In February 2016 Mohammed Rafiq was found guilty of conspiracy to traffic at Leeds Crown Court, and was sentenced to twenty-seven months in prison under Section 1(1) of the Criminal Law Act 1977. Rafiq’s conviction follows that of Hungarian men Ferenc Illes and Janos Orsos, who were convicted the previous year after being found guilty of supplying Kozee Sleep with slave labour. The particulars of that offence were that Rafiq, between 1st January 2011 and 1st December 2013, conspired with those others to arrange or facilitate travel within the UK by individuals in respect of whom he knew that an offence contrary to section 4(1) of the Asylum and Immigration (Treatment of Claimants etc.) Act 2004 had been committed with intent to exploit those individuals in the UK or elsewhere.

Those provisions have now been replaced by Section 2 of the Modern Slavery Act 2015 going forward, but they remain on the statute book for the purpose of dealing with cases which arise prior to the coming into force of the 2015 Act.

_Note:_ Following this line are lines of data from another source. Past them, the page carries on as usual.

(* ===== verification/DriverTeardown.v ===== *)
(** * Removing the device

    The three phases of [vams_remove] from a bound device: nothing they do
    touches a freed object or unmapped registers, every outstanding request is
    cancelled, and what is left is held by open files only. *)

From S2P Require Import Prelude Abi Linux DriverState Driver DriverApi DriverProbe DriverFrame.
From S2P Require Import DriverInv DriverMoves DriverRefs DriverRequests DriverOps.

Section Teardown.
Context {W : Type} `{!Kernel W, !KernelLaws W}.
Context (lo : list nat) (ls : list (nat * nat)).
#[local] Abbreviation inv := (dinv lo ls true).
Implicit Types (s : kstate W).

Lemma dinv_pci bound lf lr lm ln lu pd s x :
  dinv lo ls bound lf lr lm ln lu pd s -> dinv lo ls bound lf lr lm ln lu pd (set_k_pci x s).
Proof. intros H. open_inv H. by split. Qed.

Lemma run_update_pci u s : update_pci u s = Ok (tt, set_k_pci (u (k_pci s)) s).
Proof. done. Qed.

Lemma remove_begin_ok lr lm ln lu pd s d :
  inv lo lr lm ln lu pd s -> k_dev s = Some d ->
  let s' := set_k_pci (set_pci_misc false (k_pci s)) (set_k_dev (Some (set_vd_removing true d)) s) in
  remove_begin s = Ok (tt, s') /\ inv lo lr lm ln lu pd s'.
Proof.
  intros H Hd s'. split.
  - unfold remove_begin. by krun (run_update_device s d (set_vd_removing true) Hd).
  - apply dinv_pci. apply (dinv_device_neutral _ _ _ _ _ _ _ _ _ s d); auto.
    by apply (di_ring _ _ _ _ _ _ _ _ _ _ H d).
Qed.

Lemma mask_interrupts_ok lr lm ln lu pd s :
  inv lo lr lm ln lu pd s ->
  exists w, vams_mask_interrupts s = Ok (tt, set_k_world w s) /\ inv lo lr lm ln lu pd (set_k_world w s).
Proof.
  intros H. unfold vams_mask_interrupts.
  destruct (writel_ok lo ls true _ _ _ _ _ VAMS_REG_INTR_MASK VAMS_INTR_ALL s eq_refl H) as [E1 H1].
  krun E1.
  destruct (readl_ok lo ls true _ _ _ _ _ VAMS_REG_INTR_MASK _ eq_refl H1) as (v & w & E2 & _ & _ & _ & H2).
  krun E2. by exists w.
Qed.

Lemma disable_queues_ok lr lm ln lu pd s d :
  inv lo lr lm ln lu pd s -> k_dev s = Some d ->
  exists w, let s' := set_k_dev (Some (set_vd_queues_ready false d)) (set_k_world w s) in
    vams_disable_queues s = Ok (tt, s') /\ inv lo lr lm ln lu pd s'.
Proof.
  intros H Hd. unfold vams_disable_queues. krun (run_read_device _ _ Hd).
  destruct (vd_queues_ready d) eqn:Eq; cbn [negb].
  - destruct (writel_ok lo ls true _ _ _ _ _ VAMS_REG_DEVICE_CONTROL VAMS_DEVICE_QUIESCE s eq_refl H)
      as [E1 H1]. krun E1.
    destruct (writel_ok lo ls true _ _ _ _ _ VAMS_REG_SQ_CONTROL VAMS_QUEUE_RESET _ eq_refl H1)
      as [E2 H2]. krun E2.
    destruct (readl_ok lo ls true _ _ _ _ _ VAMS_REG_DEVICE_STATUS _ eq_refl H2)
      as (v & w & E3 & _ & _ & _ & H3). krun E3. exists w.
    destruct (update_device_ok lo ls true _ _ _ _ _ _ d (set_vd_queues_ready false) H3 Hd)
      as [E4 H4]; [done..|]. by split.
  - exists (k_world s). simpl. assert (Es : s = set_k_dev (Some (set_vd_queues_ready false d))
      (set_k_world (k_world s) s)) by (destruct s; simpl in *; rewrite Hd; by destruct d; simpl in *; subst).
    rewrite <-Es. by split.
Qed.

Lemma remove_quiesce_ok lr lm ln lu pd s d :
  inv lo lr lm ln lu pd s -> k_dev s = Some d ->
  exists w, let s' := set_k_pci (set_pci_master false (k_pci s))
      (set_k_dev (Some (set_vd_queues_ready false (set_vd_poll_scheduled false d))) (set_k_world w s)) in
    remove_quiesce s = Ok (tt, s') /\ inv lo lr lm ln lu pd s'.
Proof.
  intros H Hd. unfold remove_quiesce.
  destruct (update_device_ok lo ls true _ _ _ _ _ s d (set_vd_poll_scheduled false) H Hd)
    as [E1 H1]; [done..|]. krun E1.
  destruct (mask_interrupts_ok _ _ _ _ _ _ H1) as (w & E2 & H2). krun E2.
  destruct (writel_ok lo ls true _ _ _ _ _ VAMS_REG_INTR_STATUS VAMS_INTR_ALL _ eq_refl H2) as [E3 H3].
  krun E3.
  destruct (disable_queues_ok _ _ _ _ _ _ (set_vd_poll_scheduled false d) H3 eq_refl) as (w' & E4 & H4).
  krun E4. exists w'. split; [done|]. by apply dinv_pci.
Qed.

(** ** The last phase *)

(** Probe's reference goes: the device is freed, or stays for open files. *)
Lemma dinv_unbind lf lr lm ln lu pd s d :
  inv lf lr lm ln lu pd s -> k_dev s = Some d -> vd_requests d = ∅ -> vd_removing d = true ->
  exists s', device_put (set_k_bar0 false s) = Ok (tt, s') /\
    dinv lo ls false lf lr lm ln lu pd s' /\ k_requests s' = k_requests s /\
    k_pci s' = k_pci s /\ k_mappings s' = k_mappings s /\
    forall d', k_dev s' = Some d' -> d' = set_vd_refs (vd_refs d - 1) d.
Proof.
  intros H Hd Hreqs Hrm. exists (put_device d (set_k_bar0 false s)).
  split; [by apply run_device_put|]. pose proof H as H0. open_inv H0.
  rewrite Hd in Hdev. destruct Hdev as [Hrefs Hpos]. change (Z.b2z true) with 1 in Hrefs.
  assert (Ho : outstanding s = ∅) by (unfold outstanding; by rewrite Hd).
  assert (Ho' : outstanding (put_device d (set_k_bar0 false s)) = ∅)
    by (unfold outstanding; simpl; by destruct (vd_refs d =? 1)).
  split; [split; rewrite ?Ho'; try done; simpl|].
  - eapply counted_ext; [|exact Hreq]. intros q. unfold request_refs. by rewrite Ho', Ho.
  - destruct (Z.eqb_spec (vd_refs d) 1); simpl; [|lia].
    split; [|done]. apply map_size_empty_iff. simpl in Hrefs. lia.
  - split; [done|]. by destruct (vd_refs d =? 1).
  - intros p r Hr. specialize (Hund p r Hr). by rewrite Ho in Hund.
  - intros d'. destruct (vd_refs d =? 1); [done|]. intros [= <-]. by apply (Hpend d).
  - intros d'. destruct (vd_refs d =? 1); [done|]. intros [= <-]. by apply (Hring d).
  - split_and!; try done. simpl. intros d'. destruct (vd_refs d =? 1); [done|]. by intros [= <-].
Qed.

Record removed (s : kstate W) (d : vams_device) (s' : kstate W) : Prop := {
  rm_cancelled k p : vd_requests d !! k = Some p -> cancelled (rc_err ENODEV) s' p;
  rm_others q : hold (vd_requests d) q = 0 -> k_requests s' !! q = k_requests s !! q;
  rm_pci : k_pci s' = set_pci_drvdata false (set_pci_enabled false (set_pci_region false
    (set_pci_sq false (set_pci_cq false (set_pci_vectors false (set_pci_cq_irq false
      (set_pci_async_irq false (k_pci s))))))));
  rm_bar0 : k_bar0 s' = false;
  rm_flags d' : k_dev s' = Some d' -> vd_removing d' = true /\ vd_reset_scheduled d' = false /\
    vd_poll_scheduled d' = vd_poll_scheduled d;
  rm_mappings : mapped_from (k_mappings s) (k_mappings s');
  rm_host : host_ok s -> host_ok s';
}.

Lemma remove_end_ok lr lm ln lu pd s d :
  inv lo lr lm ln lu pd s -> k_dev s = Some d -> vd_removing d = true ->
  exists s', remove_end s = Ok (tt, s') /\ dinv lo ls false lo lr lm ln lu pd s' /\ removed s d s'.
Proof.
  intros H Hd Hrm. unfold remove_end. krun (run_update_pci (set_pci_async_irq false) s).
  krun (run_update_pci (set_pci_cq_irq false) (set_k_pci (set_pci_async_irq false (k_pci s)) s)).
  apply (dinv_pci _ _ _ _ _ _ _ _ (set_pci_cq_irq false (set_pci_async_irq false (k_pci s)))) in H.
  set (s1 := set_k_pci _ s) in H. change (set_k_pci _ (set_k_pci _ s)) with s1.
  destruct (update_device_ok lo ls true _ _ _ _ _ s1 d (set_vd_reset_scheduled false) H Hd)
    as [E1 H1]; [done..|]. krun E1. clear E1. set (d1 := set_vd_reset_scheduled false d) in *.
  set (s2 := set_k_dev (Some d1) s1) in *.
  destruct (cancel_requests_ok lo ls true _ _ _ _ _ (rc_err ENODEV) false s2 d1 eq_refl H1 eq_refl)
    as (s3 & d3 & E3 & H3 & _ & D3 & C3). krun E3.
  pose proof (keeps_cancel_requests L_all _ _ _ _ _ E3) as [P3 _ F3 M3 O3].
  destruct (F3 d3 D3) as (? & [= <-] & Hr3 & _ & Hp3 & Hs3).
  assert (Hempty : vd_requests d3 = ∅).
  { apply map_eq. intros k. rewrite lookup_empty. destruct (vd_requests d3 !! k) as [p|] eqn:Ek; [|done].
    apply (cs_kept _ _ _ _ _ _ _ C3) in Ek as [Ek Hsp].
    destruct Hsp as [? _]; [|done]. apply elem_of_xa_indices. by exists p. }
  unfold vams_free_queues. rewrite !(run_bind _ _ _ _ _ (run_update_pci _ _)).
  rewrite (run_bind _ _ _ _ _ (run_modify _ _)), (run_bind _ _ _ _ _ (run_update_pci _ _)).
  match goal with |- context [device_put ?x] =>
    change x with (set_k_bar0 false (set_k_pci (k_pci x) s3)); set (pci := k_pci x) end.
  apply (dinv_pci _ _ _ _ _ _ _ _ pci) in H3. set (s4 := set_k_pci pci s3) in *.
  destruct (dinv_unbind _ _ _ _ _ _ s4 d3 H3 D3 Hempty) as (s5 & E5 & H5 & R5 & P5 & M5 & D5);
    [by rewrite Hr3|].
  exists s5. split; [exact E5|]. split; [done|]. split.
  - intros k p Hk r Hr. rewrite R5 in Hr. eapply (cs_gone _ _ _ _ _ _ _ C3 k p); [done| |by intros [? _]|done].
    apply elem_of_xa_indices. by exists p.
  - intros q Hq. rewrite R5. by apply (cs_other _ _ _ _ _ _ _ C3).
  - rewrite P5. simpl. unfold pci. simpl. by rewrite P3.
  - by rewrite (kp_bar0 _ _ _ (keeps_device_put L_all _ _ _ E5)).
  - intros d' Hd'. rewrite (D5 d' Hd'). simpl. by rewrite Hr3, Hp3, Hs3.
  - rewrite M5. exact M3.
  - intros Hs. apply (kp_host _ _ _ (keeps_device_put L_all _ _ _ E5)), O3.
    unfold host_ok in *. simpl. by rewrite Hd in Hs.
Qed.
End Teardown.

Prosecutor Christopher Tehrani QC told the court Rafiq knew Orsos’s organisation would source him “cheap slave labour to work at Kozee Sleep and Layzee Sleep factories”.

The Court of Appeal in a judgment delivered by Lord Justice Treacy held that Rafiq’s conviction was to remain in place.

Implications for business

One of the implications from this decision is that it is still not impossible for a high-street retailer to be supplied by unethical manufacturers. With the coming into force of the Modern Slavery Act 2015, UK businesses will need to take a much more proactive approach towards the audit of their supply chains than they may have taken in the past. Section 54 of the Act obliges UK businesses (or overseas businesses “carrying on business” in the UK) and which have an annual turnover of £36 million to publish an annual statement on their website which explains the steps they have taken to combat slavery and human trafficking in their supply chain. The companies must really “get to know” their suppliers (and the suppliers of those suppliers), whether based in the UK or overseas.